The Australian shooting team trains for the Tokyo 2020 games (credit Shooting Australia twitter)

Australia is sending a 15 strong shooting team to Tokyo 2020, with strong medal chances which Australians will hit the take their best shot.

There are 15 gold medals on offer in the Tokyo 2020 shooting competition, offering medals in pistol, rifle and shot gun events. For all your Olympic coverage, stay tuned to The Inner Sanctum’s Olympic hub and the Olympics Central.

Shooting is one of the most challenging sports, the skill and the accuracy required is incredible. Shooting has an obvious stigma, however, it should not, this is a sport just like any other. With so many Australians’ competing in the Shooting and with potential medallists, this will be a sport not to miss.

Shooting as a sport has developed over centuries. From the moment guns were invented, gun sports were also created. The earliest recorded sport shooting event was in 1477 in Bavaria. Ever since then, sport shooting has been a key event of the upper classes.

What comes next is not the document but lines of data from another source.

(** * mail-confirm: a shallow embedding of [src/index.js]

    The development follows the source file top to bottom:
    - [Js]: the fragment of the JavaScript runtime the source calls
      ([String.prototype.split], [substring], [parseInt], [Array.prototype.indexOf],
      [Array.prototype.sort], [RegExp.prototype.test]);
    - [Pattern]: [MailConfirm.resolvePattern];
    - [Mx]: [MailConfirm.resolveMx];
    - [Smtp]: [MailConfirm.resolveSmtpMailbox], an event-driven socket session;
    - [MailConfirm]: the constructor and [check()].
    The properties come after the definitions, module by module.

    JavaScript strings are modelled by [string] (sequences of 8-bit code
    units), numbers that come out of [parseInt] by [jsnum] (an integer or
    NaN), arrays by lists, [undefined] by [None]. *)

From Stdlib Require Import ZArith Lia Bool Ascii String.
From Stdlib Require Import Sorting.Sorted Sorting.Permutation.
From stdpp Require Import base list strings.

Local Open Scope Z_scope.

(* ===================================================================== *)
(** ** The JavaScript runtime used by the source *)
(* ===================================================================== *)

Module Js.

(** A thrown or rejected value: only the message is observable here. *)
Record JsError := MkError { err_message : string }.

(** The result of [parseInt]: an integer or NaN. *)
Inductive jsnum :=
| NaN
| Num (z : Z).

(** [a > b] on numbers: every comparison with NaN is false. *)
Definition gt (a : jsnum) (b : Z) : bool :=
  match a with
  | NaN => false
  | Num z => b <? z
  end.

(** [a === b] on numbers against an integer literal. *)
Definition strict_eq (a : jsnum) (b : Z) : bool :=
  match a with
  | NaN => false
  | Num z => z =? b
  end.

(** [s.split(sep)] for a one-character separator: the first piece and the
    remaining ones. The result of [split] is never empty. *)
Fixpoint split_parts (sep : ascii) (s : string) : string * list string :=
  match s with
  | EmptyString => (EmptyString, [])
  | String c s' =>
      let '(h, t) := split_parts sep s' in
      if Ascii.eqb c sep then (EmptyString, h :: t) else (String c h, t)
  end.

Definition split (sep : ascii) (s : string) : list string :=
  let '(h, t) := split_parts sep s in h :: t.

(** [s.substring(a, b)]: the arguments are swapped when [a > b] and the
    range is clamped to the string. *)
Definition substring (a b : nat) (s : string) : string :=
  String.substring (Nat.min a b) (Nat.max a b - Nat.min a b) s.

(** [arr.indexOf(x)] on an array of strings: the first index holding a value
    [===] to [x], or -1. An undefined [x] equals no string. *)
Fixpoint indexOf_from (i : Z) (x : string) (arr : list string) : Z :=
  match arr with
  | [] => -1
  | y :: arr' => if String.eqb y x then i else indexOf_from (i + 1) x arr'
  end.

Definition indexOf (arr : list string) (x : option string) : Z :=
  match x with
  | Some x => indexOf_from 0 x arr
  | None => -1
  end.

(** [arr.sort(cmp)]: the order is that of the comparator, [cmp a b <= 0]
    meaning that [a] may stay before [b]; elements that compare equal keep
    their order. Every stable sort computes the same array; this one inserts. *)
Section Sort.
Context {A : Type} (cmp : A -> A -> Z).

Fixpoint sort_insert (x : A) (l : list A) : list A :=
  match l with
  | [] => [x]
  | y :: l' => if cmp x y <=? 0 then x :: l else y :: sort_insert x l'
  end.

Fixpoint sort (l : list A) : list A :=
  match l with
  | [] => []
  | x :: l' => sort_insert x (sort l')
  end.
End Sort.

(** What an [await] on a promise observes: its value, its rejection, or
    nothing at all when the promise never settles. The same type serves as
    the state of a promise. *)
Inductive awaited (A : Type) :=
| Fulfilled (a : A)
| Rejected (e : JsError)
| Pending.
Arguments Fulfilled {A} a.
Arguments Rejected {A} e.
Arguments Pending {A}.

(** Carriage return, line feed. *)
Definition CRLF : string := String "013" (String "010" EmptyString).

(** White space skipped by [parseInt] and matched by [\s] (code units below 256). *)
Definition is_white_space (c : ascii) : bool :=
  let n := nat_of_ascii c in
  ((9 <=? n) && (n <=? 13) || (n =? 32) || (n =? 160))%nat.

(** Line terminators, which [.] does not match. *)
Definition is_line_terminator (c : ascii) : bool :=
  let n := nat_of_ascii c in ((n =? 10) || (n =? 13))%nat.

Definition in_range (lo hi c : ascii) : bool :=
  ((nat_of_ascii lo <=? nat_of_ascii c) && (nat_of_ascii c <=? nat_of_ascii hi))%nat.

(** The value of a digit in radix 10 or 16. *)
Definition digit_value (radix : Z) (c : ascii) : option Z :=
  let n := Z.of_nat (nat_of_ascii c) in
  if in_range "0" "9" c then Some (n - 48)
  else if (radix =? 16) && in_range "a" "f" c then Some (n - 97 + 10)
  else if (radix =? 16) && in_range "A" "F" c then Some (n - 65 + 10)
  else None.

Fixpoint skip_white_space (s : string) : string :=
  match s with
  | String c s' => if is_white_space c then skip_white_space s' else s
  | EmptyString => s
  end.

(** The longest prefix of radix digits, read left to right; [None] when
    there is no digit at all. *)
Fixpoint read_digits (radix : Z) (acc : option Z) (s : string) : option Z :=
  match s with
  | String c s' =>
      match digit_value radix c with
      | Some d => read_digits radix (Some (radix * default 0 acc + d)) s'
      | None => acc
      end
  | EmptyString => acc
  end.

(** [parseInt(s)] with no radix argument: leading white space, an optional
    sign, an optional [0x]/[0X] prefix, then digits; NaN without digits.
    (Negative zero is identified with zero.) *)
Definition parseInt (s : string) : jsnum :=
  let s1 := skip_white_space s in
  let '(sign, s2) :=
    match s1 with
    | String "-" r => (-1, r)
    | String "+" r => (1, r)
    | _ => (1, s1)
    end in
  let '(radix, s3) :=
    match s2 with
    | String "0" (String "x" r) => (16, r)
    | String "0" (String "X" r) => (16, r)
    | _ => (10, s2)
    end in
  match read_digits radix None s3 with
  | Some n => Num (sign * n)
  | None => NaN
  end.

(** [String(v)] of a possibly undefined string, as string concatenation does it. *)
Definition to_string (v : option string) : string :=
  match v with
  | Some s => s
  | None => "undefined"
  end.

End Js.

(* ===================================================================== *)
(** ** Regular expressions: [RegExp.prototype.test] on an anchored pattern *)
(* ===================================================================== *)

(** The pattern of [resolvePattern] has no back-references, look-arounds or
    flags and is anchored at both ends, so [regex.test(s)] holds exactly when
    the whole of [s] belongs to the regular language of the pattern. The
    matcher below decides membership by derivatives; [Matches] is the
    language itself. *)
Module Regex.
(* ===== verification/Host.v ===== *)
(** * [CloudHost]: save, [ip_addresses] and [cloudproject]

    models.py lines 135-193.  [CloudHost.save] copies the parent's
    [service_env] before saving and skips the copy when there is no
    parent ([AttributeError] on [None.service_env]).  The [ip_addresses]
    property reads the addresses of the [IPAddress] rows the host owns; its
    setter claims each requested address that is free or new, logs a
    warning for each one another object owns, and releases the addresses
    no longer requested.  The invariant [ip_wf] is that addresses and
    keys of the [IPAddress] table are unique; under it the setter never
    raises and its effect on ownership is the function [ip_target]. *)

From S2P Require Import Prelude Orm Format.

(** ** [CloudHost.save] (lines 136-141) *)

(** [except AttributeError]. *)
Definition is_attribute_error (e : Exc) : bool :=
  match e with AttributeError => true | _ => false end.

(** [self.parent]: [None] when the foreign key is empty, so that any
    attribute access on it raises [AttributeError]; a query otherwise. *)
Definition parent_of (self : BaseObject) : M Store BaseObject :=
  match bo_parent self with
  | None => raise AttributeError
  | Some id => get_object id
  end.

Definition with_service_env (o : BaseObject) (e : option nat) : BaseObject :=
  mkBaseObject (bo_pk o) (bo_kind o) (bo_parent o) e.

Olympic sport shooting will consist of three different events, the rifle, the pistol, and the shotgun. Within these events, there will be specific events such as distances and types of weapons used. With shooting being one of the oldest sports at the games and steeped in tradition, it is a sport to tune into during Tokyo 2020.

Tokyo 2020 Rules

With 15 potential medal opportunities, shooting is a crucial sport for many countries medal tally aspirations. Unlike most other sports the men’s and women’s shooting events are the same. The men’s and women’s events are completed under the same rules and from the exact same distances.

Rifle Events

For the 50-metre men’s and women’s rifle events, competitors must position themselves 50 metres from the target in kneeling, prone and standing positions. The target will be set 0.75 metres from the floor.

For the medal rounds, scores are done in decimal points, where each shot can earn a potential 10.9 points, competitors can shoot up to 45 shots. 

In the 10-metre air rifle event, the centre of the target is positioned 1.4 metres above the floor. For the medal rounds, competitors can shoot up to 24 shots. As with the rifle, the maximum point on each shot is 10.9.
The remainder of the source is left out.